» **Exercise requirements**
All of the lines below should be copied word for word.

Record set below:

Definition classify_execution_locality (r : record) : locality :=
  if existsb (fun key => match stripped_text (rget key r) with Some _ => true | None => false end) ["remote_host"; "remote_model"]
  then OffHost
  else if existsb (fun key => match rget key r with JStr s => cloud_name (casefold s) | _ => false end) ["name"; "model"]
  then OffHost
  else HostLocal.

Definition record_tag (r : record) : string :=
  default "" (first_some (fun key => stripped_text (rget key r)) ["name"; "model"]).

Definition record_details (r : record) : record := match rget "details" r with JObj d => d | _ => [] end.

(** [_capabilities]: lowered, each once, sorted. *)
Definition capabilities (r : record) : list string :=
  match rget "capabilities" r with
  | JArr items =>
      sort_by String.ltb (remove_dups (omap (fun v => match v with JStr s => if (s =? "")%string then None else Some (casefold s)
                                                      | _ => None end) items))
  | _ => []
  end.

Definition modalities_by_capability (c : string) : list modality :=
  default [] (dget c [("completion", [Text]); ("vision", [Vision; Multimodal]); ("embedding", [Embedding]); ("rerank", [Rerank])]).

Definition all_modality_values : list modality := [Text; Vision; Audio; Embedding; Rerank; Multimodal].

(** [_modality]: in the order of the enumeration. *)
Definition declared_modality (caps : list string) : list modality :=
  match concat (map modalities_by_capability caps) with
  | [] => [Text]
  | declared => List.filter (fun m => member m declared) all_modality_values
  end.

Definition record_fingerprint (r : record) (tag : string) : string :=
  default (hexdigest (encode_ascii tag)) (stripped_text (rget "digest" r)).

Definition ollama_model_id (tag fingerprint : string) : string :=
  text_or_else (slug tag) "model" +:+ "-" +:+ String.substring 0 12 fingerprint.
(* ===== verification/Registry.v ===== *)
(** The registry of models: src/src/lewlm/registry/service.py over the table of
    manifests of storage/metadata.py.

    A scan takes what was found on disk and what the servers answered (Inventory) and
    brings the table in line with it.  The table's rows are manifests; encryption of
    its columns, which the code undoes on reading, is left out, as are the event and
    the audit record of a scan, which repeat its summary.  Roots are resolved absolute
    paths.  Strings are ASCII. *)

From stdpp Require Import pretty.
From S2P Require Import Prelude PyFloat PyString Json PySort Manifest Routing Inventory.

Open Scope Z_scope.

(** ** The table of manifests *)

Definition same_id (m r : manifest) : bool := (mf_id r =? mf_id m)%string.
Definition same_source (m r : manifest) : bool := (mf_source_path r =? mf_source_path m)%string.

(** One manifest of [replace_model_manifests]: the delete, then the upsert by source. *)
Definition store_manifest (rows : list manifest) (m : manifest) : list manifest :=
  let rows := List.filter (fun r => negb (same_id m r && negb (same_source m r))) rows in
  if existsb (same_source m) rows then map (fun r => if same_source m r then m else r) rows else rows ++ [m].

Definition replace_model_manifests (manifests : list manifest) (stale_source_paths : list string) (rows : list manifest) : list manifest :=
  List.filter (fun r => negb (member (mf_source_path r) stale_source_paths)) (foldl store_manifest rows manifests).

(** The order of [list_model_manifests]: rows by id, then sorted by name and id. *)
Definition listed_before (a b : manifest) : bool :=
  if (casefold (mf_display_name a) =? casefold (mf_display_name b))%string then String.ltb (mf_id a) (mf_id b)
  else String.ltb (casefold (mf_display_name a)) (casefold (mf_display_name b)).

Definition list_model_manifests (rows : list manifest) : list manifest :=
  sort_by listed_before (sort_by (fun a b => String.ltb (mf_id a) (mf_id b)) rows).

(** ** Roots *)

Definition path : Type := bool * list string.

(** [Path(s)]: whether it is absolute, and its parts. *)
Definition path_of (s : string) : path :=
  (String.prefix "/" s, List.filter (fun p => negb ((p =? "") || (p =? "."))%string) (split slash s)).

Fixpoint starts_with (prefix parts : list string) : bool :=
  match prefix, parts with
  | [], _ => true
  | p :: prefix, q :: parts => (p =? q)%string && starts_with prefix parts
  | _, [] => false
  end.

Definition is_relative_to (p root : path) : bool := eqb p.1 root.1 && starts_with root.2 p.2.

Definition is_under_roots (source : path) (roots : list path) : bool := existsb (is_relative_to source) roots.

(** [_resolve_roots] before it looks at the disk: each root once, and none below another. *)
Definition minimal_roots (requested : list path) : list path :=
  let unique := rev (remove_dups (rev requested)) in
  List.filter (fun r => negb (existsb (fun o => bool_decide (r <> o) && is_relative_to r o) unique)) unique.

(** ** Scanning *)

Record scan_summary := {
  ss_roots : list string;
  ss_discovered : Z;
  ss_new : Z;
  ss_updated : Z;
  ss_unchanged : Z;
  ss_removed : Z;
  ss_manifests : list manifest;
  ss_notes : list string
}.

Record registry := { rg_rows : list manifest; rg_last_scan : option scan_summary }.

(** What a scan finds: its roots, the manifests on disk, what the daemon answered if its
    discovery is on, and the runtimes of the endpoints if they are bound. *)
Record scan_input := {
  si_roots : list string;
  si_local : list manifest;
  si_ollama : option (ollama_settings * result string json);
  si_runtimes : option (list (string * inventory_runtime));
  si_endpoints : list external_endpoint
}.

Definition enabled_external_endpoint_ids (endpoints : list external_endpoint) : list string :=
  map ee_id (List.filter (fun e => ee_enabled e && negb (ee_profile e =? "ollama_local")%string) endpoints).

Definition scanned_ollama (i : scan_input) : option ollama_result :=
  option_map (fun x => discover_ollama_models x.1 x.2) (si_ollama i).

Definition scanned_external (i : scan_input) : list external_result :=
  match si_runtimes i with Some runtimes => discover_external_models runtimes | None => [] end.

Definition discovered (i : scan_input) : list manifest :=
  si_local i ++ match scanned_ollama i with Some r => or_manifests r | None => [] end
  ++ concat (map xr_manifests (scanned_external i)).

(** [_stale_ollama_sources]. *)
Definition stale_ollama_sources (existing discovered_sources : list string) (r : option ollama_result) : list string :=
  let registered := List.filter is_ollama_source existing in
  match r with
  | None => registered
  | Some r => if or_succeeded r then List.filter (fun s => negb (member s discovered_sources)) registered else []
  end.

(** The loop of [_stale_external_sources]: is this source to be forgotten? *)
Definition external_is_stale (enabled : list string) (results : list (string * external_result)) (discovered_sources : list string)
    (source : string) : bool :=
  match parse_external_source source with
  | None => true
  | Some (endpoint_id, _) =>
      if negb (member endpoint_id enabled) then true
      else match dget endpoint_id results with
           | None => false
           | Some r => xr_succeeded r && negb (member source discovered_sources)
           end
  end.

End of Record set.

» **Answer below**
Definition classify_execution_locality (r : record) : locality :=
  if existsb (fun key => match stripped_text (rget key r) with Some _ => true | None => false end) ["remote_host"; "remote_model"]
  then OffHost
  else if existsb (fun key => match rget key r with JStr s => cloud_name (casefold s) | _ => false end) ["name"; "model"]
  then OffHost
  else HostLocal.

Definition record_tag (r : record) : string :=
  default "" (first_some (fun key => stripped_text (rget key r)) ["name"; "model"]).

Definition record_details (r : record) : record := match rget "details" r with JObj d => d | _ => [] end.

(** [_capabilities]: lowered, each once, sorted. *)
Definition capabilities (r : record) : list string :=
  match rget "capabilities" r with
  | JArr items =>
      sort_by String.ltb (remove_dups (omap (fun v => match v with JStr s => if (s =? "")%string then None else Some (casefold s)
                                                      | _ => None end) items))
  | _ => []
  end.

Definition modalities_by_capability (c : string) : list modality :=
  default [] (dget c [("completion", [Text]); ("vision", [Vision; Multimodal]); ("embedding", [Embedding]); ("rerank", [Rerank])]).

Definition all_modality_values : list modality := [Text; Vision; Audio; Embedding; Rerank; Multimodal].

(** [_modality]: in the order of the enumeration. *)
Definition declared_modality (caps : list string) : list modality :=
  match concat (map modalities_by_capability caps) with
  | [] => [Text]
  | declared => List.filter (fun m => member m declared) all_modality_values
  end.

Definition record_fingerprint (r : record) (tag : string) : string :=
  default (hexdigest (encode_ascii tag)) (stripped_text (rget "digest" r)).

Definition ollama_model_id (tag fingerprint : string) : string :=
  text_or_else (slug tag) "model" +:+ "-" +:+ String.substring 0 12 fingerprint.
(* ===== verification/Registry.v ===== *)
(** The registry of models: src/src/lewlm/registry/service.py over the table of
    manifests of storage/metadata.py.

    A scan takes what was found on disk and what the servers answered (Inventory) and
    brings the table in line with it.  The table's rows are manifests; encryption of
    its columns, which the code undoes on reading, is left out, as are the event and
    the audit record of a scan, which repeat its summary.  Roots are resolved absolute
    paths.  Strings are ASCII. *)

From stdpp Require Import pretty.
From S2P Require Import Prelude PyFloat PyString Json PySort Manifest Routing Inventory.

Open Scope Z_scope.

(** ** The table of manifests *)

Definition same_id (m r : manifest) : bool := (mf_id r =? mf_id m)%string.
Definition same_source (m r : manifest) : bool := (mf_source_path r =? mf_source_path m)%string.

(** One manifest of [replace_model_manifests]: the delete, then the upsert by source. *)
Definition store_manifest (rows : list manifest) (m : manifest) : list manifest :=
  let rows := List.filter (fun r => negb (same_id m r && negb (same_source m r))) rows in
  if existsb (same_source m) rows then map (fun r => if same_source m r then m else r) rows else rows ++ [m].

Definition replace_model_manifests (manifests : list manifest) (stale_source_paths : list string) (rows : list manifest) : list manifest :=
  List.filter (fun r => negb (member (mf_source_path r) stale_source_paths)) (foldl store_manifest rows manifests).

(** The order of [list_model_manifests]: rows by id, then sorted by name and id. *)
Definition listed_before (a b : manifest) : bool :=
  if (casefold (mf_display_name a) =? casefold (mf_display_name b))%string then String.ltb (mf_id a) (mf_id b)
  else String.ltb (casefold (mf_display_name a)) (casefold (mf_display_name b)).

Definition list_model_manifests (rows : list manifest) : list manifest :=
  sort_by listed_before (sort_by (fun a b => String.ltb (mf_id a) (mf_id b)) rows).

(** ** Roots *)

Definition path : Type := bool * list string.

(** [Path(s)]: whether it is absolute, and its parts. *)
Definition path_of (s : string) : path :=
  (String.prefix "/" s, List.filter (fun p => negb ((p =? "") || (p =? "."))%string) (split slash s)).

Fixpoint starts_with (prefix parts : list string) : bool :=
  match prefix, parts with
  | [], _ => true
  | p :: prefix, q :: parts => (p =? q)%string && starts_with prefix parts
  | _, [] => false
  end.

Definition is_relative_to (p root : path) : bool := eqb p.1 root.1 && starts_with root.2 p.2.

Definition is_under_roots (source : path) (roots : list path) : bool := existsb (is_relative_to source) roots.

(** [_resolve_roots] before it looks at the disk: each root once, and none below another. *)
Definition minimal_roots (requested : list path) : list path :=
  let unique := rev (remove_dups (rev requested)) in
  List.filter (fun r => negb (existsb (fun o => bool_decide (r <> o) && is_relative_to r o) unique)) unique.

(** ** Scanning *)

Record scan_summary := {
  ss_roots : list string;
  ss_discovered : Z;
  ss_new : Z;
  ss_updated : Z;
  ss_unchanged : Z;
  ss_removed : Z;
  ss_manifests : list manifest;
  ss_notes : list string
}.

Record registry := { rg_rows : list manifest; rg_last_scan : option scan_summary }.

(** What a scan finds: its roots, the manifests on disk, what the daemon answered if its
    discovery is on, and the runtimes of the endpoints if they are bound. *)
Record scan_input := {
  si_roots : list string;
  si_local : list manifest;
  si_ollama : option (ollama_settings * result string json);
  si_runtimes : option (list (string * inventory_runtime));
  si_endpoints : list external_endpoint
}.

Definition enabled_external_endpoint_ids (endpoints : list external_endpoint) : list string :=
  map ee_id (List.filter (fun e => ee_enabled e && negb (ee_profile e =? "ollama_local")%string) endpoints).

Definition scanned_ollama (i : scan_input) : option ollama_result :=
  option_map (fun x => discover_ollama_models x.1 x.2) (si_ollama i).

Definition scanned_external (i : scan_input) : list external_result :=
  match si_runtimes i with Some runtimes => discover_external_models runtimes | None => [] end.

Definition discovered (i : scan_input) : list manifest :=
  si_local i ++ match scanned_ollama i with Some r => or_manifests r | None => [] end
  ++ concat (map xr_manifests (scanned_external i)).

(** [_stale_ollama_sources]. *)
Definition stale_ollama_sources (existing discovered_sources : list string) (r : option ollama_result) : list string :=
  let registered := List.filter is_ollama_source existing in
  match r with
  | None => registered
  | Some r => if or_succeeded r then List.filter (fun s => negb (member s discovered_sources)) registered else []
  end.

(** The loop of [_stale_external_sources]: is this source to be forgotten? *)
Definition external_is_stale (enabled : list string) (results : list (string * external_result)) (discovered_sources : list string)
    (source : string) : bool :=
  match parse_external_source source with
  | None => true
  | Some (endpoint_id, _) =>
      if negb (member endpoint_id enabled) then true
      else match dget endpoint_id results with
           | None => false
           | Some r => xr_succeeded r && negb (member source discovered_sources)
           end
  end.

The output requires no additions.